**Work instructions:**
Look through the records below for the line holding "Section PyVal_induction.". Write it out exactly, with each following line through the line holding "assert (Hf : ∀".

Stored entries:
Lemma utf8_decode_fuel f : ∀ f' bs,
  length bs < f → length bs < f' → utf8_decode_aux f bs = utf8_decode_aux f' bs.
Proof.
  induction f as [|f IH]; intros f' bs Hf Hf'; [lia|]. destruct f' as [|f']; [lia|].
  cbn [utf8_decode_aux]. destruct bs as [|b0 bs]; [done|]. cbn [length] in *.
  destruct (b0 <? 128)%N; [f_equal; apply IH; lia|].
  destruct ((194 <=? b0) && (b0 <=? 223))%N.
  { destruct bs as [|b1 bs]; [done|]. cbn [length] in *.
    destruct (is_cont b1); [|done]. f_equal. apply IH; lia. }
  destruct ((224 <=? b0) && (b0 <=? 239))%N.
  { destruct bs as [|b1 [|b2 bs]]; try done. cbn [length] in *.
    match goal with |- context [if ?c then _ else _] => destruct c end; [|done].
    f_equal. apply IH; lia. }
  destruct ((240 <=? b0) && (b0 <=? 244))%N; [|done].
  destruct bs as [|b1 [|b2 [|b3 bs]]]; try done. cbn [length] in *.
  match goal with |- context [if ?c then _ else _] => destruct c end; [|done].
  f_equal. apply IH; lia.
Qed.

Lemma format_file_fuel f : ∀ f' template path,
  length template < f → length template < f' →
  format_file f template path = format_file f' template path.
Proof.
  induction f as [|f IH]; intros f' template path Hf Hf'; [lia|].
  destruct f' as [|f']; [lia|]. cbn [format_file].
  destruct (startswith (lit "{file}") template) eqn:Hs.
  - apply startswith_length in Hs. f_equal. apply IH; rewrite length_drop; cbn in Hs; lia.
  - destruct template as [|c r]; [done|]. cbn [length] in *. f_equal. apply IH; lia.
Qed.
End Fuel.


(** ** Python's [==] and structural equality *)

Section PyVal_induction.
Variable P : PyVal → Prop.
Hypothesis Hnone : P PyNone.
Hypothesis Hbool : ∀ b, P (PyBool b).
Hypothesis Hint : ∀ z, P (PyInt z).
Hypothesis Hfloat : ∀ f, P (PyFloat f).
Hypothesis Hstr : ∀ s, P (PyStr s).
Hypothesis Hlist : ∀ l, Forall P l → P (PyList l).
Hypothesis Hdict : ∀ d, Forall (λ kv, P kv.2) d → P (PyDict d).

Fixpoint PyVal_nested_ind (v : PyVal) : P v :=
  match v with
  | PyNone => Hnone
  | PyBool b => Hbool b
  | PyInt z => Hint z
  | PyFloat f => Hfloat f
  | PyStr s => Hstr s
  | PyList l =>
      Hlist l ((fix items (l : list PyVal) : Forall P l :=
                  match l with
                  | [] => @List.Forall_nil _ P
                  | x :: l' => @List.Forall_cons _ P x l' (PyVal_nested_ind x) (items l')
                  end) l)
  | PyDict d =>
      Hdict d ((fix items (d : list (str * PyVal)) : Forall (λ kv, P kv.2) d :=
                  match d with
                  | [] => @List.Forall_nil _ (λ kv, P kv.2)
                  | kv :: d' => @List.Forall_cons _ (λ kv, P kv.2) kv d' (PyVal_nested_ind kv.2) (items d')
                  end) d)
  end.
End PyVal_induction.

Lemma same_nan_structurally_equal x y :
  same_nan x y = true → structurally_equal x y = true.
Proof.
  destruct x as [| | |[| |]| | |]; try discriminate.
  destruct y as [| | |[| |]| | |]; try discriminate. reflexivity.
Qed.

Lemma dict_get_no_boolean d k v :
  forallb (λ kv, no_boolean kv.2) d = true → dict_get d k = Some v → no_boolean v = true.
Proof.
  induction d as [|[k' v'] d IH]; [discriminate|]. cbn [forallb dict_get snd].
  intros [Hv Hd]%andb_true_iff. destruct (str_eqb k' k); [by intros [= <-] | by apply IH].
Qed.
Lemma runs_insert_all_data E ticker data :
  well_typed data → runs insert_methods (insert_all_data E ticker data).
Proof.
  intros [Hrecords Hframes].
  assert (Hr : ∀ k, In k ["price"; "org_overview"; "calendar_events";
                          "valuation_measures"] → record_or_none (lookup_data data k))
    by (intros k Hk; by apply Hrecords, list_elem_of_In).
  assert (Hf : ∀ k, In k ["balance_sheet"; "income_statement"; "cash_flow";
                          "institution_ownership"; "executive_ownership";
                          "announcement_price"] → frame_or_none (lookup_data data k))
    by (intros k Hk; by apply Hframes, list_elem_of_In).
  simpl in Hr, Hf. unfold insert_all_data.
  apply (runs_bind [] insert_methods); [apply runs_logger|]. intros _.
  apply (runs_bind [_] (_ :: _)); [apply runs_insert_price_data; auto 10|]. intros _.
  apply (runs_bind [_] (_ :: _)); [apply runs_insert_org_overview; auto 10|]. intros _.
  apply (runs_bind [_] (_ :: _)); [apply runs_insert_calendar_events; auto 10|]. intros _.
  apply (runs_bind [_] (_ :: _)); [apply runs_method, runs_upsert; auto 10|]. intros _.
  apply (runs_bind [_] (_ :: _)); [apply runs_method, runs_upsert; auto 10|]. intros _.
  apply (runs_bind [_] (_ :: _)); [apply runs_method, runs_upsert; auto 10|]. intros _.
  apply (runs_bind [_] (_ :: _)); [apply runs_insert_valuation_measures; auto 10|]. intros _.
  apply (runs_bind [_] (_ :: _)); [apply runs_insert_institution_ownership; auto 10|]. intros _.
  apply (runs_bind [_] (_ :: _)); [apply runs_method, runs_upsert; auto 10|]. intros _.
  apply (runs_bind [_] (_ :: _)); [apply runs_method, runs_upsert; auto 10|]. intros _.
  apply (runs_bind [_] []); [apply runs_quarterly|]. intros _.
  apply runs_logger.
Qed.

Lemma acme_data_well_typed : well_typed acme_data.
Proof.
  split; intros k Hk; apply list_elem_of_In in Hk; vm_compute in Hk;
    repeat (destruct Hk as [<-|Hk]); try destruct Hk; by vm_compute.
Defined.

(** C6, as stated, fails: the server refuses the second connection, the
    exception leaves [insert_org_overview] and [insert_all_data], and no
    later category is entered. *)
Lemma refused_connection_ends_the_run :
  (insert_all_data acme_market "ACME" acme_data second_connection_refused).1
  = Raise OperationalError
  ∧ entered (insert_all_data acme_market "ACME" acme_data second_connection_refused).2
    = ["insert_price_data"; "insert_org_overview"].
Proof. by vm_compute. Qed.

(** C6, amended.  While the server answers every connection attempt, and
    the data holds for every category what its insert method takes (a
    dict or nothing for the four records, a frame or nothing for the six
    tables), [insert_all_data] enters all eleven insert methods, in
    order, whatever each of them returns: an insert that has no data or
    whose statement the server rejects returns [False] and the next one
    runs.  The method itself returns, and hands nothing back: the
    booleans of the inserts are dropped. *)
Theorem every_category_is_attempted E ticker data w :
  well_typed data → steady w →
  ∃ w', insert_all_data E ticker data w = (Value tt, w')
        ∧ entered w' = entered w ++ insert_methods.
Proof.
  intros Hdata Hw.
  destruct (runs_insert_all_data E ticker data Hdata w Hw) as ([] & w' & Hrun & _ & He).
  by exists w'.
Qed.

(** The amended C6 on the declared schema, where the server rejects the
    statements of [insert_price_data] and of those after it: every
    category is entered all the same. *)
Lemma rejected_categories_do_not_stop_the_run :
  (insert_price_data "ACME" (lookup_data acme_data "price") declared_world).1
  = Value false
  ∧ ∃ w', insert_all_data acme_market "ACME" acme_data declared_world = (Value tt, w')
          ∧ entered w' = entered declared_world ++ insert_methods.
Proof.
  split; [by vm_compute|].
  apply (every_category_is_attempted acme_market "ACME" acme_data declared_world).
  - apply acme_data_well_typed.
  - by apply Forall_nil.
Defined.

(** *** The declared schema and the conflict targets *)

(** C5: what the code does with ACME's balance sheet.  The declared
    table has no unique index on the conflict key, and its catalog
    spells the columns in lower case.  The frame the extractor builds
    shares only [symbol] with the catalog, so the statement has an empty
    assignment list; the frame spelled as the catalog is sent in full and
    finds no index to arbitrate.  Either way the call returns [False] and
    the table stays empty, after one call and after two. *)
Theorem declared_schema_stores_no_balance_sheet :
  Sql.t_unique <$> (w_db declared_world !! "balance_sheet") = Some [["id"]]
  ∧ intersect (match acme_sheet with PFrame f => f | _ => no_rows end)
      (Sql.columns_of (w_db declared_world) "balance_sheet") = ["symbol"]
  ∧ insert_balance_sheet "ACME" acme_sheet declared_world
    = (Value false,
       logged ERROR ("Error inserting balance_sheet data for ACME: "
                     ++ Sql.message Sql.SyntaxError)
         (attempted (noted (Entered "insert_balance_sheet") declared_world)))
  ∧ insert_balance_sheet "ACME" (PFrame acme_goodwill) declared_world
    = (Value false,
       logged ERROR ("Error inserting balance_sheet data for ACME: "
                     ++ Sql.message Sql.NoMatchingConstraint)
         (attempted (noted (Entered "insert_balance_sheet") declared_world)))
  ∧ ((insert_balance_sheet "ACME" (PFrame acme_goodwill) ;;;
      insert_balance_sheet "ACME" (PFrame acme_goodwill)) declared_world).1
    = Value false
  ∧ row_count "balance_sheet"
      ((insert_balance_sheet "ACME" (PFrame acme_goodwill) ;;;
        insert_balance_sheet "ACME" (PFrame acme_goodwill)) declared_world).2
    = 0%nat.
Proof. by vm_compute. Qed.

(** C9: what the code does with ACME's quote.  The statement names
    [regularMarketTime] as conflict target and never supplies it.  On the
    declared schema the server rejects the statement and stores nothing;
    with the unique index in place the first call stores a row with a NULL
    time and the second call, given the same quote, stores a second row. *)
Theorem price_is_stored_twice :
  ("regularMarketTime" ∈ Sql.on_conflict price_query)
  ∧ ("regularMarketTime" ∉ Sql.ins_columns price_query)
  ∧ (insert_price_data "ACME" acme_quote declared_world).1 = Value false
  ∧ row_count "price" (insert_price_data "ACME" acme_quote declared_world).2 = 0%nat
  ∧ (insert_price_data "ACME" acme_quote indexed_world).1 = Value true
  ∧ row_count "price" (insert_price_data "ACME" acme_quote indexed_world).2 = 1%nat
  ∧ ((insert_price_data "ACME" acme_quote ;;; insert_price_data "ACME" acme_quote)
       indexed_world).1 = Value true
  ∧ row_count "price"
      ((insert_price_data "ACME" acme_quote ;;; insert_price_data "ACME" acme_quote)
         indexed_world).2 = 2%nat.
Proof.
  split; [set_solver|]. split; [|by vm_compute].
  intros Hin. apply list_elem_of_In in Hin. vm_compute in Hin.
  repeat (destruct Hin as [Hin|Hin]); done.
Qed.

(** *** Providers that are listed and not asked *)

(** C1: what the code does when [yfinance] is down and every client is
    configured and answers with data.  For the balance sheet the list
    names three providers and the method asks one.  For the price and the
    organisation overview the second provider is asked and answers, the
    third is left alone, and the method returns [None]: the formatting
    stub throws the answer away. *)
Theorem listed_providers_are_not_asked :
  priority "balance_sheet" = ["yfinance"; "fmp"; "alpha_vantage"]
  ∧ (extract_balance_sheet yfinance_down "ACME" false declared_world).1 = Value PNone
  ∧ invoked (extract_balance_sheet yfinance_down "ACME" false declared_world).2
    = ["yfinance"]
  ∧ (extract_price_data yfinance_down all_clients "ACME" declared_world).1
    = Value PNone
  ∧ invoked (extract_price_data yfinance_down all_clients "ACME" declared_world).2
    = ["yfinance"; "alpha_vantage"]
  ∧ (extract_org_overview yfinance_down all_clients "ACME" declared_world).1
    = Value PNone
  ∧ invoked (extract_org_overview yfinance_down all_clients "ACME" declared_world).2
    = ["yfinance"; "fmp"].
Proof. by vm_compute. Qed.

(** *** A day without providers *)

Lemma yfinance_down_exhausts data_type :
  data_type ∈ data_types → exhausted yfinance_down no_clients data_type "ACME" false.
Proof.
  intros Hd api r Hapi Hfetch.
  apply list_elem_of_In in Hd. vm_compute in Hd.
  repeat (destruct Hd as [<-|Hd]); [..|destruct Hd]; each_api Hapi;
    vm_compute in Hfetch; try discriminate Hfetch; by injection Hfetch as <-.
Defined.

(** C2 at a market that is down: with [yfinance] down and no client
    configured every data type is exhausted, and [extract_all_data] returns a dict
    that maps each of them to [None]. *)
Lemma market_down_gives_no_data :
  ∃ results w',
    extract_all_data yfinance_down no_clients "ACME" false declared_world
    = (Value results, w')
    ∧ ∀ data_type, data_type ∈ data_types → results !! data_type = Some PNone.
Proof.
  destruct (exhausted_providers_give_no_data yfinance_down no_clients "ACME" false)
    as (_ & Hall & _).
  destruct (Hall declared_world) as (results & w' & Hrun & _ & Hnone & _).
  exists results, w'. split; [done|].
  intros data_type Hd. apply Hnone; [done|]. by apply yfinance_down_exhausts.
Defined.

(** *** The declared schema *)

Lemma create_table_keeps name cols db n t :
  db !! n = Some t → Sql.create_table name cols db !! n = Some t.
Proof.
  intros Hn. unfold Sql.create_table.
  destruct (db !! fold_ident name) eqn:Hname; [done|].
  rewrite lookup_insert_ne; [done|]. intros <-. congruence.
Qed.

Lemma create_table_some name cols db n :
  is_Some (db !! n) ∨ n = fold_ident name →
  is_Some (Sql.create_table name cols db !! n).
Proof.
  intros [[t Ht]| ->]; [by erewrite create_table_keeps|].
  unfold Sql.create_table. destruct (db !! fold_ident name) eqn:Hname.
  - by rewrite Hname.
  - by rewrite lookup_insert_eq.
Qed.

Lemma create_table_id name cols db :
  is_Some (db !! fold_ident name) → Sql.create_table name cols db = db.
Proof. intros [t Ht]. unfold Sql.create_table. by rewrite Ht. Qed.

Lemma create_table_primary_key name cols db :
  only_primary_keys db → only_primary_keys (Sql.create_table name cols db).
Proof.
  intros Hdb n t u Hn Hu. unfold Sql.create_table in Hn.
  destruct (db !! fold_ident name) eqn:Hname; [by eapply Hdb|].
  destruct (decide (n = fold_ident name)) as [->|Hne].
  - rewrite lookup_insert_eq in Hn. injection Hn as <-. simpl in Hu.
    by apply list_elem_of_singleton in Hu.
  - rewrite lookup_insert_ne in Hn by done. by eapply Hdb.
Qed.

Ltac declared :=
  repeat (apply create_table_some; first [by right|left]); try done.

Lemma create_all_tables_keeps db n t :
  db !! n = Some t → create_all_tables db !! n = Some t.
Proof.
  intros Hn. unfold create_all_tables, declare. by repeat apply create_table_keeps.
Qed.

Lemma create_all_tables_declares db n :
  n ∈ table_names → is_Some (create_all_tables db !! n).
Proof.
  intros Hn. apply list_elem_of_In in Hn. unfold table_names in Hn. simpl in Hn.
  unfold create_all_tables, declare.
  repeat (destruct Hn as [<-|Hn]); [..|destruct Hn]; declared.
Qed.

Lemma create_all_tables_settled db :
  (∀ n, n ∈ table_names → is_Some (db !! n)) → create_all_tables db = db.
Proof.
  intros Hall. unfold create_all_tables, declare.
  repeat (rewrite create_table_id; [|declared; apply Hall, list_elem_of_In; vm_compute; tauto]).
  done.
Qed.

**Expected answer:**
Section PyVal_induction.
Variable P : PyVal → Prop.
Hypothesis Hnone : P PyNone.
Hypothesis Hbool : ∀ b, P (PyBool b).
Hypothesis Hint : ∀ z, P (PyInt z).
Hypothesis Hfloat : ∀ f, P (PyFloat f).
Hypothesis Hstr : ∀ s, P (PyStr s).
Hypothesis Hlist : ∀ l, Forall P l → P (PyList l).
Hypothesis Hdict : ∀ d, Forall (λ kv, P kv.2) d → P (PyDict d).

Fixpoint PyVal_nested_ind (v : PyVal) : P v :=
  match v with
  | PyNone => Hnone
  | PyBool b => Hbool b
  | PyInt z => Hint z
  | PyFloat f => Hfloat f
  | PyStr s => Hstr s
  | PyList l =>
      Hlist l ((fix items (l : list PyVal) : Forall P l :=
                  match l with
                  | [] => @List.Forall_nil _ P
                  | x :: l' => @List.Forall_cons _ P x l' (PyVal_nested_ind x) (items l')
                  end) l)
  | PyDict d =>
      Hdict d ((fix items (d : list (str * PyVal)) : Forall (λ kv, P kv.2) d :=
                  match d with
                  | [] => @List.Forall_nil _ (λ kv, P kv.2)
                  | kv :: d' => @List.Forall_cons _ (λ kv, P kv.2) kv d' (PyVal_nested_ind kv.2) (items d')
                  end) d)
  end.
End PyVal_induction.

Lemma same_nan_structurally_equal x y :
  same_nan x y = true → structurally_equal x y = true.
Proof.
  destruct x as [| | |[| |]| | |]; try discriminate.
  destruct y as [| | |[| |]| | |]; try discriminate. reflexivity.
Qed.

Lemma dict_get_no_boolean d k v :
  forallb (λ kv, no_boolean kv.2) d = true → dict_get d k = Some v → no_boolean v = true.
Proof.
  induction d as [|[k' v'] d IH]; [discriminate|]. cbn [forallb dict_get snd].
  intros [Hv Hd]%andb_true_iff. destruct (str_eqb k' k); [by intros [= <-] | by apply IH].
Qed.
Lemma runs_insert_all_data E ticker data :
  well_typed data → runs insert_methods (insert_all_data E ticker data).
Proof.
  intros [Hrecords Hframes].
  assert (Hr : ∀ k, In k ["price"; "org_overview"; "calendar_events";
                          "valuation_measures"] → record_or_none (lookup_data data k))
    by (intros k Hk; by apply Hrecords, list_elem_of_In).
  assert (Hf : ∀ k, In k ["balance_sheet"; "income_statement"; "cash_flow";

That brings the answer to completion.